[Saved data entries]
- - - -
Lemma clear_except_missing_payload_raises_witness :
  (ClearQueueExceptNowPlaying.handler env_no_payload
     "media_player.kitchen" 1 0%nat initial).1
  = Raise (PyError "TypeError")
  ∧ ClearQueueExceptNowPlaying.callback env_no_payload example_hass
      (all_three false) initial
    = (Raise (PyError "TypeError"),
       {| history :=
            [(get_queue_call ("media_player.kitchen", 1, 0%nat),
              Returns {| result := true; payload := PNone |})];
          logs :=
            [log_service_call "clear_queue_except_now_playing"
               (all_three false);
             log_operating {[kitchen; den; lamp]};
             log_skipping lamp];
          locals := tt |}).
Proof.
  destruct (clear_except_missing_payload_raises env_no_payload)
    as [Hhandler Hcallback].
  split.
  - rewrite (Hhandler _ "media_player.kitchen" 1 0%nat initial
               {| result := true; payload := PNone |}
               eq_refl eq_refl eq_refl).
    reflexivity.
  - rewrite (Hcallback example_hass (all_three false) initial [lamp]
               "media_player.kitchen"
               {| player_id := 1; heos_connection := 0%nat |} [den]
               {| history := [];
                  logs :=
                    [log_service_call "clear_queue_except_now_playing"
                       (all_three false);
                     log_operating {[kitchen; den; lamp]};
                     log_skipping lamp];
                  locals := tt |}
               {| result := true; payload := PNone |}).
    + reflexivity.
    + vm_compute. reflexivity.
    + vm_compute. reflexivity.
    + reflexivity.
    + reflexivity.
    + reflexivity.
Defined.

Lemma filter_ne_length (l : list Z) (x : Z) :
  NoDup l → x ∈ l → length (filter (λ z, z ≠ x) l) = (length l - 1)%nat.
Proof.
  induction 1 as [|y l Hnotin Hnd IH]; intros Hin.
  - by apply elem_of_nil in Hin.
  - rewrite filter_cons. destruct (decide (y ≠ x)) as [Hne|Heq].
    + apply elem_of_cons in Hin as [->|Hin]; [done|].
      simpl. rewrite IH by done. destruct l; [by apply elem_of_nil in Hin|].
      simpl. lia.
    + apply dec_stable in Heq. subst y. simpl. rewrite Nat.sub_0_r.
      clear IH Hin Hnd. induction l as [|z l IH]; [done|].
      apply not_elem_of_cons in Hnotin as [Hne Hnotin].
      rewrite filter_cons. destruct (decide (z ≠ x)); [|done].
      simpl. by rewrite IH.
Qed.

Lemma filter_ne_absent (l : list Z) (x : Z) :
  x ∉ l → filter (λ z, z ≠ x) l = l.
Proof.
  induction l as [|z l IH]; intros Hnotin; [done|].
  apply not_elem_of_cons in Hnotin as [Hne Hnotin].
  rewrite filter_cons. destruct (decide (z ≠ x)); [|done].
  by rewrite IH.
Qed.

(** The third command of a run that got as far as the removal. *)
Lemma ClearQueueExceptNowPlaying_third {L} env i p c (st : State L)
    resp q resp2 now :
  let t := (i, p, c) in
  let h1 := history st ++ [(get_queue_call t, Returns resp)] in
  let h2 := h1 ++ [(get_now_playing_call t, Returns resp2)] in
  let removal :=
    remove_call
      (PStr (String.concat "," (map str (ids_to_remove q (np_qid now))))) t in
  env (history st) (get_queue_call t) = Returns resp →
  result resp = true → payload resp = PQueue q → (1 < length q)%nat →
  env h1 (get_now_playing_call t) = Returns resp2 →
  result resp2 = true → payload resp2 = PNowPlaying now →
  history (ClearQueueExceptNowPlaying.handler env i p c st).2
    !! (length (history st) + 2)%nat
  = Some (removal, env h2 removal).
Proof.
  intros t h1 h2 removal Hr1 Hres1 Hp1 Hlen Hr2 Hres2 Hp2.
  rewrite (ClearQueueExceptNowPlaying_run env i p c st resp q resp2 now
             Hr1 Hres1 Hp1 Hlen Hr2 Hres2 Hp2).
  fold t h1 h2 removal.
  assert (Hthird : ∀ rest,
    ((h2 ++ [(removal, env h2 removal)]) ++ rest)
      !! (length (history st) + 2)%nat = Some (removal, env h2 removal)).
  { intros rest. unfold h2, h1. rewrite <-!app_assoc.
    rewrite lookup_app_r by lia.
    by replace (length (history st) + 2 - length (history st))%nat
      with 2%nat by lia. }
  destruct (env h2 removal) as [resp3|[m3|cls3]]; simpl history.
  - apply Hthird.
  - apply Hthird.
  - rewrite <-(app_nil_r (h2 ++ _)). apply Hthird.
Qed.

(** X11: when the fetched entries have distinct ids and the playing one is
    among them, the removal names all the others and only them: one id fewer
    than the queue has entries, never the playing one. *)
Theorem clear_except_keeps_playing_entry {L} env i p c (st : State L)
    resp q resp2 now :
  let t := (i, p, c) in
  let h1 := history st ++ [(get_queue_call t, Returns resp)] in
  let h2 := h1 ++ [(get_now_playing_call t, Returns resp2)] in
  env (history st) (get_queue_call t) = Returns resp →
  result resp = true → payload resp = PQueue q → (1 < length q)%nat →
  env h1 (get_now_playing_call t) = Returns resp2 →
  result resp2 = true → payload resp2 = PNowPlaying now →
  NoDup (map qid q) → np_qid now ∈ map qid q →
  ∃ ids r3,
    history (ClearQueueExceptNowPlaying.handler env i p c st).2
      !! (length (history st) + 2)%nat
    = Some (remove_call (PStr (String.concat "," (map str ids))) t, r3)
    ∧ length ids = (length q - 1)%nat
    ∧ (np_qid now ∉ ids)
    ∧ (∀ z, z ∈ map qid q → z ≠ np_qid now → z ∈ ids).
Proof.
  intros t h1 h2 Hr1 Hres1 Hp1 Hlen Hr2 Hres2 Hp2 Hnd Hin.
  exists (ids_to_remove q (np_qid now)). eexists. split.
  { by apply (ClearQueueExceptNowPlaying_third env i p c st resp q resp2 now). }
  unfold ids_to_remove. split; [|split].
  - rewrite filter_ne_length by done. by rewrite length_map.
  - rewrite list_elem_of_filter. tauto.
  - intros z Hz Hne. by apply list_elem_of_filter.
Qed.

Lemma clear_except_keeps_playing_entry_witness :
  ∃ ids r3,
    history (ClearQueueExceptNowPlaying.handler env_removal_refused
               "media_player.kitchen" 1 0%nat initial).2 !! 2%nat
    = Some (remove_call (PStr (String.concat "," (map str ids)))
              ("media_player.kitchen", 1, 0%nat), r3)
    ∧ length ids = 2%nat.
Proof.
  destruct (clear_except_keeps_playing_entry env_removal_refused
              "media_player.kitchen" 1 0%nat initial
              {| result := true;
                 payload := PQueue [{| qid := 1 |}; {| qid := 2 |};
                                    {| qid := 3 |}] |}
              [{| qid := 1 |}; {| qid := 2 |}; {| qid := 3 |}]
              {| result := true;
                 payload := PNowPlaying {| type := song; np_qid := 2 |} |}
              {| type := song; np_qid := 2 |}
              eq_refl eq_refl eq_refl ltac:(simpl; lia)
              eq_refl eq_refl eq_refl)
    as (ids & r3 & Hthird & Hlen & _).
  - apply (bool_decide_unpack _). vm_compute. exact I.
  - apply (bool_decide_unpack _). vm_compute. exact I.
  - exists ids, r3. split; [exact Hthird|exact Hlen].
Defined.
- - - -
[Work to be completed] Return all of the data word for word.

[Worked solution]
Lemma clear_except_missing_payload_raises_witness :
  (ClearQueueExceptNowPlaying.handler env_no_payload
     "media_player.kitchen" 1 0%nat initial).1
  = Raise (PyError "TypeError")
  ∧ ClearQueueExceptNowPlaying.callback env_no_payload example_hass
      (all_three false) initial
    = (Raise (PyError "TypeError"),
       {| history :=
            [(get_queue_call ("media_player.kitchen", 1, 0%nat),
              Returns {| result := true; payload := PNone |})];
          logs :=
            [log_service_call "clear_queue_except_now_playing"
               (all_three false);
             log_operating {[kitchen; den; lamp]};
             log_skipping lamp];
          locals := tt |}).
Proof.
  destruct (clear_except_missing_payload_raises env_no_payload)
    as [Hhandler Hcallback].
  split.
  - rewrite (Hhandler _ "media_player.kitchen" 1 0%nat initial
               {| result := true; payload := PNone |}
               eq_refl eq_refl eq_refl).
    reflexivity.
  - rewrite (Hcallback example_hass (all_three false) initial [lamp]
               "media_player.kitchen"
               {| player_id := 1; heos_connection := 0%nat |} [den]
               {| history := [];
                  logs :=
                    [log_service_call "clear_queue_except_now_playing"
                       (all_three false);
                     log_operating {[kitchen; den; lamp]};
                     log_skipping lamp];
                  locals := tt |}
               {| result := true; payload := PNone |}).
    + reflexivity.
    + vm_compute. reflexivity.
    + vm_compute. reflexivity.
    + reflexivity.
    + reflexivity.
    + reflexivity.
Defined.

Lemma filter_ne_length (l : list Z) (x : Z) :
  NoDup l → x ∈ l → length (filter (λ z, z ≠ x) l) = (length l - 1)%nat.
Proof.
  induction 1 as [|y l Hnotin Hnd IH]; intros Hin.
  - by apply elem_of_nil in Hin.
  - rewrite filter_cons. destruct (decide (y ≠ x)) as [Hne|Heq].
    + apply elem_of_cons in Hin as [->|Hin]; [done|].
      simpl. rewrite IH by done. destruct l; [by apply elem_of_nil in Hin|].
      simpl. lia.
    + apply dec_stable in Heq. subst y. simpl. rewrite Nat.sub_0_r.
      clear IH Hin Hnd. induction l as [|z l IH]; [done|].
      apply not_elem_of_cons in Hnotin as [Hne Hnotin].
      rewrite filter_cons. destruct (decide (z ≠ x)); [|done].
      simpl. by rewrite IH.
Qed.

Lemma filter_ne_absent (l : list Z) (x : Z) :
  x ∉ l → filter (λ z, z ≠ x) l = l.
Proof.
  induction l as [|z l IH]; intros Hnotin; [done|].
  apply not_elem_of_cons in Hnotin as [Hne Hnotin].
  rewrite filter_cons. destruct (decide (z ≠ x)); [|done].
  by rewrite IH.
Qed.

(** The third command of a run that got as far as the removal. *)
Lemma ClearQueueExceptNowPlaying_third {L} env i p c (st : State L)
    resp q resp2 now :
  let t := (i, p, c) in
  let h1 := history st ++ [(get_queue_call t, Returns resp)] in
  let h2 := h1 ++ [(get_now_playing_call t, Returns resp2)] in
  let removal :=
    remove_call
      (PStr (String.concat "," (map str (ids_to_remove q (np_qid now))))) t in
  env (history st) (get_queue_call t) = Returns resp →
  result resp = true → payload resp = PQueue q → (1 < length q)%nat →
  env h1 (get_now_playing_call t) = Returns resp2 →
  result resp2 = true → payload resp2 = PNowPlaying now →
  history (ClearQueueExceptNowPlaying.handler env i p c st).2
    !! (length (history st) + 2)%nat
  = Some (removal, env h2 removal).
Proof.
  intros t h1 h2 removal Hr1 Hres1 Hp1 Hlen Hr2 Hres2 Hp2.
  rewrite (ClearQueueExceptNowPlaying_run env i p c st resp q resp2 now
             Hr1 Hres1 Hp1 Hlen Hr2 Hres2 Hp2).
  fold t h1 h2 removal.
  assert (Hthird : ∀ rest,
    ((h2 ++ [(removal, env h2 removal)]) ++ rest)
      !! (length (history st) + 2)%nat = Some (removal, env h2 removal)).
  { intros rest. unfold h2, h1. rewrite <-!app_assoc.
    rewrite lookup_app_r by lia.
    by replace (length (history st) + 2 - length (history st))%nat
      with 2%nat by lia. }
  destruct (env h2 removal) as [resp3|[m3|cls3]]; simpl history.
  - apply Hthird.
  - apply Hthird.
  - rewrite <-(app_nil_r (h2 ++ _)). apply Hthird.
Qed.

(** X11: when the fetched entries have distinct ids and the playing one is
    among them, the removal names all the others and only them: one id fewer
    than the queue has entries, never the playing one. *)
Theorem clear_except_keeps_playing_entry {L} env i p c (st : State L)
    resp q resp2 now :
  let t := (i, p, c) in
  let h1 := history st ++ [(get_queue_call t, Returns resp)] in
  let h2 := h1 ++ [(get_now_playing_call t, Returns resp2)] in
  env (history st) (get_queue_call t) = Returns resp →
  result resp = true → payload resp = PQueue q → (1 < length q)%nat →
  env h1 (get_now_playing_call t) = Returns resp2 →
  result resp2 = true → payload resp2 = PNowPlaying now →
  NoDup (map qid q) → np_qid now ∈ map qid q →
  ∃ ids r3,
    history (ClearQueueExceptNowPlaying.handler env i p c st).2
      !! (length (history st) + 2)%nat
    = Some (remove_call (PStr (String.concat "," (map str ids))) t, r3)
    ∧ length ids = (length q - 1)%nat
    ∧ (np_qid now ∉ ids)
    ∧ (∀ z, z ∈ map qid q → z ≠ np_qid now → z ∈ ids).
Proof.
  intros t h1 h2 Hr1 Hres1 Hp1 Hlen Hr2 Hres2 Hp2 Hnd Hin.
  exists (ids_to_remove q (np_qid now)). eexists. split.
  { by apply (ClearQueueExceptNowPlaying_third env i p c st resp q resp2 now). }
  unfold ids_to_remove. split; [|split].
  - rewrite filter_ne_length by done. by rewrite length_map.
  - rewrite list_elem_of_filter. tauto.
  - intros z Hz Hne. by apply list_elem_of_filter.
Qed.

Lemma clear_except_keeps_playing_entry_witness :
  ∃ ids r3,
    history (ClearQueueExceptNowPlaying.handler env_removal_refused
               "media_player.kitchen" 1 0%nat initial).2 !! 2%nat
    = Some (remove_call (PStr (String.concat "," (map str ids)))
              ("media_player.kitchen", 1, 0%nat), r3)
    ∧ length ids = 2%nat.
Proof.
  destruct (clear_except_keeps_playing_entry env_removal_refused
              "media_player.kitchen" 1 0%nat initial
              {| result := true;
                 payload := PQueue [{| qid := 1 |}; {| qid := 2 |};
                                    {| qid := 3 |}] |}
              [{| qid := 1 |}; {| qid := 2 |}; {| qid := 3 |}]
              {| result := true;
                 payload := PNowPlaying {| type := song; np_qid := 2 |} |}
              {| type := song; np_qid := 2 |}
              eq_refl eq_refl eq_refl ltac:(simpl; lia)
              eq_refl eq_refl eq_refl)
    as (ids & r3 & Hthird & Hlen & _).
  - apply (bool_decide_unpack _). vm_compute. exact I.
  - apply (bool_decide_unpack _). vm_compute. exact I.
  - exists ids, r3. split; [exact Hthird|exact Hlen].
Defined.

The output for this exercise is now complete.